Prompt:
Line by line, output the entries below exactly as they appear.

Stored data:
(** ** The sender projection *)

Section projection.
  Context (localeCompare : jstr -> jstr -> Z).
  Context (readChannelAllowFromStore : jstr -> jstr -> option (list jstr)).

Abbreviation resolve := (resolveChannelMessageIngress localeCompare readChannelAllowFromStore).

  (** The sender access that handlers read says what the sender gate decided:
      the gates after it do not count, so that it may allow an event that the
      ingress decision blocks. *)
Theorem sender_access_is_the_sender_gate params r :
    resolve params = Some r ->
    let state := rs_state r in
    let policy := ingress_policy params in
    (sx_allowed (rs_senderAccess r) = true <->
       ~ route_denied state /\ early_skip state policy = false /\
       (ev_authMode (st_event state) = AuthInbound -> sender_admits state policy)) /\
    (sx_decision (rs_senderAccess r) = VerdictPairing <-> de_admission (rs_ingress r) = PairingRequired) /\
    (de_admission (rs_ingress r) = Dispatch -> sx_allowed (rs_senderAccess r) = true).
  Proof.
    unfold resolveChannelMessageIngress. destruct (normalizeChannelId _) as [channelId|]; [|done].
    cbn [mbind option_bind]. set (state := resolveChannelIngressState _ _).
    assert (is_group params = negb (bool_decide (st_conversationKind state = Direct))) as Hg by done. clearbody state.
    intros [= <-]. cbn [rs_state rs_senderAccess rs_ingress]. cbv zeta. rewrite Hg. apply project_sender_spec.
  Qed.
End projection.

(** ** Examples *)

Section examples.
  (** All ids in one order; no pairing store. *)
Definition no_order (a b : jstr) : Z := 0%Z.
Definition no_store (provider accountId : jstr) : option (list jstr) := Some [].

Definition plain_field : ChannelIngressIdentityField :=
    {| fd_key := None; fd_kind := None; fd_normalize := None; fd_normalizeEntry := None; fd_normalizeSubject := None;
       fd_dangerous := None; fd_sensitivity := None |}.

  (** A display name, which its owner may change. *)
Definition name_field : ChannelIngressIdentityField :=
    {| fd_key := None; fd_kind := None; fd_normalize := None; fd_normalizeEntry := None; fd_normalizeSubject := None;
       fd_dangerous := Some (DangerousFlag true); fd_sensitivity := None |}.

Definition named_identity (entryIdPrefix : option jstr) : ChannelIngressIdentityDescriptor :=
    defineStableChannelIngressIdentity
      {| sp_primary := plain_field; sp_aliases := Some [(lit "name", name_field)]; sp_isWildcardEntry := None;
         sp_matchEntry := None; sp_entryIdPrefix := entryIdPrefix; sp_resolveEntryId := None |}.

Definition example_policy (dmPolicy : DmPolicy) : ChannelIngressPolicyInput :=
    {| pl_dmPolicy := dmPolicy; pl_groupPolicy := GroupAllowlist; pl_groupAllowFromFallbackToAllowFrom := None;
       pl_mutableIdentifierMatching := None; pl_activation := None; pl_command := None |}.

  (** A direct message of the user [u1], called Bob. *)
Definition example_params (entryIdPrefix : option jstr) (dmPolicy : DmPolicy) (allowFrom : list list_entry)
      : ResolveChannelMessageIngressParams :=
    {| pr_channelId := lit "test"; pr_accountId := lit "default"; pr_identity := named_identity entryIdPrefix;
       pr_subject := {| sbi_stableId := Some (EText (lit "u1")); sbi_aliases := Some [(lit "name", Some (EText (lit "Bob")))] |};
       pr_conversationKind := Direct;
       pr_event := {| ei_kind := EvMessage; ei_authMode := AuthInbound; ei_mayPair := true; ei_originSubject := None |};
       pr_policy := example_policy dmPolicy;
       pr_allowFrom := Some allowFrom; pr_groupAllowFrom := None; pr_route := NoRoute; pr_routeFacts := None;
       pr_accessGroups := Some [(lit "ops", DiscordChannelAudience (lit "g") (lit "c"))];
       pr_accessGroupMembership := None;
       pr_resolveAccessGroupMembership := Some (fun _ _ _ _ _ => Some true);
       pr_accessGroupMatchedAllowFromEntry := None; pr_providerMissingFallbackApplied := None;
       pr_mentionFacts := None; pr_readStoreAllowFrom := None; pr_useDefaultPairingStore := None;
       pr_command := None |}.

Definition outcome (entryIdPrefix : option jstr) (dmPolicy : DmPolicy) (allowFrom : list list_entry)
      : option (ChannelIngressAdmission * IngressReasonCode) :=
    (fun r => (de_admission (rs_ingress r), de_reasonCode (rs_ingress r))) <$>
      resolveChannelMessageIngress no_order no_store (example_params entryIdPrefix dmPolicy allowFrom).
End examples.

(** A sender listed by id is admitted, one listed by a name only is not, and an
    unlisted one may pair.  With a prefix for entry ids, the entry of the id and
    the entry of the name that the same string gives share one id, and the
    sender listed by id is refused: the name entry disables both. *)
Theorem prefixed_entry_ids_lock_out :
  outcome None DmAllowlist [EText (lit "u1")] = Some (Dispatch, ActivationAllowed) /\
  outcome None DmAllowlist [EText (lit "Bob")] = Some (Drop, DmPolicyNotAllowlisted) /\
  outcome None DmPairing [EText (lit "u2")] = Some (PairingRequired, DmPolicyPairingRequired) /\
  outcome (Some (lit "user")) DmAllowlist [EText (lit "u1")] = Some (Drop, DmPolicyNotAllowlisted).
Proof. vm_compute. done. Qed.

(** A message that gets through by a dynamic group. *)
Definition ops_params : ResolveChannelMessageIngressParams :=
  example_params None DmAllowlist [EText (lit "accessGroup:ops")].

Lemma ops_params_plain : plain_identity (pr_identity ops_params).
Proof.
  apply Forall_cons. split.
  - left. split; [|done]. apply (bool_decide_eq_true_1 _). by vm_compute.
  - apply Forall_cons. split; [|done]. right. exists (lit "name"). split; [done|].
    apply (bool_decide_eq_true_1 _). by vm_compute.
Qed.

Lemma admitted_sender_is_listed_witness :
  match resolveChannelMessageIngress no_order no_store ops_params with
  | Some r =>
      exists channelId, normalizeChannelId (lit "test") = Some channelId /\
        let input := state_input no_store ops_params channelId in
        ((if bool_decide (Direct = Direct)
          then DmAllowlist = DmOpen /\ lit "*" ∈ normalizeStringEntries [EText (lit "accessGroup:ops")]
          else GroupAllowlist = GroupOpen) \/
         exists source, source ∈ sender_sources no_order input (ingress_policy ops_params) /\
           sender_listed (named_identity None) input (ingress_policy ops_params) source.1)
  | None => False
  end.
Proof.
  destruct (resolveChannelMessageIngress no_order no_store ops_params) as [r|] eqn:E.
  - apply (admitted_sender_is_listed no_order no_store ops_params r E ops_params_plain eq_refl eq_refl).
    assert ((fun r => de_admission (rs_ingress r)) <$> resolveChannelMessageIngress no_order no_store ops_params =
      Some Dispatch) as Hd by (vm_compute; reflexivity).
    rewrite E in Hd. by injection Hd.
  - vm_compute in E. discriminate E.
Defined.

Your response:
(** ** The sender projection *)

Section projection.
  Context (localeCompare : jstr -> jstr -> Z).
  Context (readChannelAllowFromStore : jstr -> jstr -> option (list jstr)).

Abbreviation resolve := (resolveChannelMessageIngress localeCompare readChannelAllowFromStore).

  (** The sender access that handlers read says what the sender gate decided:
      the gates after it do not count, so that it may allow an event that the
      ingress decision blocks. *)
Theorem sender_access_is_the_sender_gate params r :
    resolve params = Some r ->
    let state := rs_state r in
    let policy := ingress_policy params in
    (sx_allowed (rs_senderAccess r) = true <->
       ~ route_denied state /\ early_skip state policy = false /\
       (ev_authMode (st_event state) = AuthInbound -> sender_admits state policy)) /\
    (sx_decision (rs_senderAccess r) = VerdictPairing <-> de_admission (rs_ingress r) = PairingRequired) /\
    (de_admission (rs_ingress r) = Dispatch -> sx_allowed (rs_senderAccess r) = true).
  Proof.
    unfold resolveChannelMessageIngress. destruct (normalizeChannelId _) as [channelId|]; [|done].
    cbn [mbind option_bind]. set (state := resolveChannelIngressState _ _).
    assert (is_group params = negb (bool_decide (st_conversationKind state = Direct))) as Hg by done. clearbody state.
    intros [= <-]. cbn [rs_state rs_senderAccess rs_ingress]. cbv zeta. rewrite Hg. apply project_sender_spec.
  Qed.
End projection.

(** ** Examples *)

Section examples.
  (** All ids in one order; no pairing store. *)
Definition no_order (a b : jstr) : Z := 0%Z.
Definition no_store (provider accountId : jstr) : option (list jstr) := Some [].

Definition plain_field : ChannelIngressIdentityField :=
    {| fd_key := None; fd_kind := None; fd_normalize := None; fd_normalizeEntry := None; fd_normalizeSubject := None;
       fd_dangerous := None; fd_sensitivity := None |}.

  (** A display name, which its owner may change. *)
Definition name_field : ChannelIngressIdentityField :=
    {| fd_key := None; fd_kind := None; fd_normalize := None; fd_normalizeEntry := None; fd_normalizeSubject := None;
       fd_dangerous := Some (DangerousFlag true); fd_sensitivity := None |}.

Definition named_identity (entryIdPrefix : option jstr) : ChannelIngressIdentityDescriptor :=
    defineStableChannelIngressIdentity
      {| sp_primary := plain_field; sp_aliases := Some [(lit "name", name_field)]; sp_isWildcardEntry := None;
         sp_matchEntry := None; sp_entryIdPrefix := entryIdPrefix; sp_resolveEntryId := None |}.

Definition example_policy (dmPolicy : DmPolicy) : ChannelIngressPolicyInput :=
    {| pl_dmPolicy := dmPolicy; pl_groupPolicy := GroupAllowlist; pl_groupAllowFromFallbackToAllowFrom := None;
       pl_mutableIdentifierMatching := None; pl_activation := None; pl_command := None |}.

  (** A direct message of the user [u1], called Bob. *)
Definition example_params (entryIdPrefix : option jstr) (dmPolicy : DmPolicy) (allowFrom : list list_entry)
      : ResolveChannelMessageIngressParams :=
    {| pr_channelId := lit "test"; pr_accountId := lit "default"; pr_identity := named_identity entryIdPrefix;
       pr_subject := {| sbi_stableId := Some (EText (lit "u1")); sbi_aliases := Some [(lit "name", Some (EText (lit "Bob")))] |};
       pr_conversationKind := Direct;
       pr_event := {| ei_kind := EvMessage; ei_authMode := AuthInbound; ei_mayPair := true; ei_originSubject := None |};
       pr_policy := example_policy dmPolicy;
       pr_allowFrom := Some allowFrom; pr_groupAllowFrom := None; pr_route := NoRoute; pr_routeFacts := None;
       pr_accessGroups := Some [(lit "ops", DiscordChannelAudience (lit "g") (lit "c"))];
       pr_accessGroupMembership := None;
       pr_resolveAccessGroupMembership := Some (fun _ _ _ _ _ => Some true);
       pr_accessGroupMatchedAllowFromEntry := None; pr_providerMissingFallbackApplied := None;
       pr_mentionFacts := None; pr_readStoreAllowFrom := None; pr_useDefaultPairingStore := None;
       pr_command := None |}.

Definition outcome (entryIdPrefix : option jstr) (dmPolicy : DmPolicy) (allowFrom : list list_entry)
      : option (ChannelIngressAdmission * IngressReasonCode) :=
    (fun r => (de_admission (rs_ingress r), de_reasonCode (rs_ingress r))) <$>
      resolveChannelMessageIngress no_order no_store (example_params entryIdPrefix dmPolicy allowFrom).
End examples.

(** A sender listed by id is admitted, one listed by a name only is not, and an
    unlisted one may pair.  With a prefix for entry ids, the entry of the id and
    the entry of the name that the same string gives share one id, and the
    sender listed by id is refused: the name entry disables both. *)
Theorem prefixed_entry_ids_lock_out :
  outcome None DmAllowlist [EText (lit "u1")] = Some (Dispatch, ActivationAllowed) /\
  outcome None DmAllowlist [EText (lit "Bob")] = Some (Drop, DmPolicyNotAllowlisted) /\
  outcome None DmPairing [EText (lit "u2")] = Some (PairingRequired, DmPolicyPairingRequired) /\
  outcome (Some (lit "user")) DmAllowlist [EText (lit "u1")] = Some (Drop, DmPolicyNotAllowlisted).
Proof. vm_compute. done. Qed.

(** A message that gets through by a dynamic group. *)
Definition ops_params : ResolveChannelMessageIngressParams :=
  example_params None DmAllowlist [EText (lit "accessGroup:ops")].

Lemma ops_params_plain : plain_identity (pr_identity ops_params).
Proof.
  apply Forall_cons. split.
  - left. split; [|done]. apply (bool_decide_eq_true_1 _). by vm_compute.
  - apply Forall_cons. split; [|done]. right. exists (lit "name"). split; [done|].
    apply (bool_decide_eq_true_1 _). by vm_compute.
Qed.

Lemma admitted_sender_is_listed_witness :
  match resolveChannelMessageIngress no_order no_store ops_params with
  | Some r =>
      exists channelId, normalizeChannelId (lit "test") = Some channelId /\
        let input := state_input no_store ops_params channelId in
        ((if bool_decide (Direct = Direct)
          then DmAllowlist = DmOpen /\ lit "*" ∈ normalizeStringEntries [EText (lit "accessGroup:ops")]
          else GroupAllowlist = GroupOpen) \/
         exists source, source ∈ sender_sources no_order input (ingress_policy ops_params) /\
           sender_listed (named_identity None) input (ingress_policy ops_params) source.1)
  | None => False
  end.
Proof.
  destruct (resolveChannelMessageIngress no_order no_store ops_params) as [r|] eqn:E.
  - apply (admitted_sender_is_listed no_order no_store ops_params r E ops_params_plain eq_refl eq_refl).
    assert ((fun r => de_admission (rs_ingress r)) <$> resolveChannelMessageIngress no_order no_store ops_params =
      Some Dispatch) as Hd by (vm_compute; reflexivity).
    rewrite E in Hd. by injection Hd.
  - vm_compute in E. discriminate E.
Defined.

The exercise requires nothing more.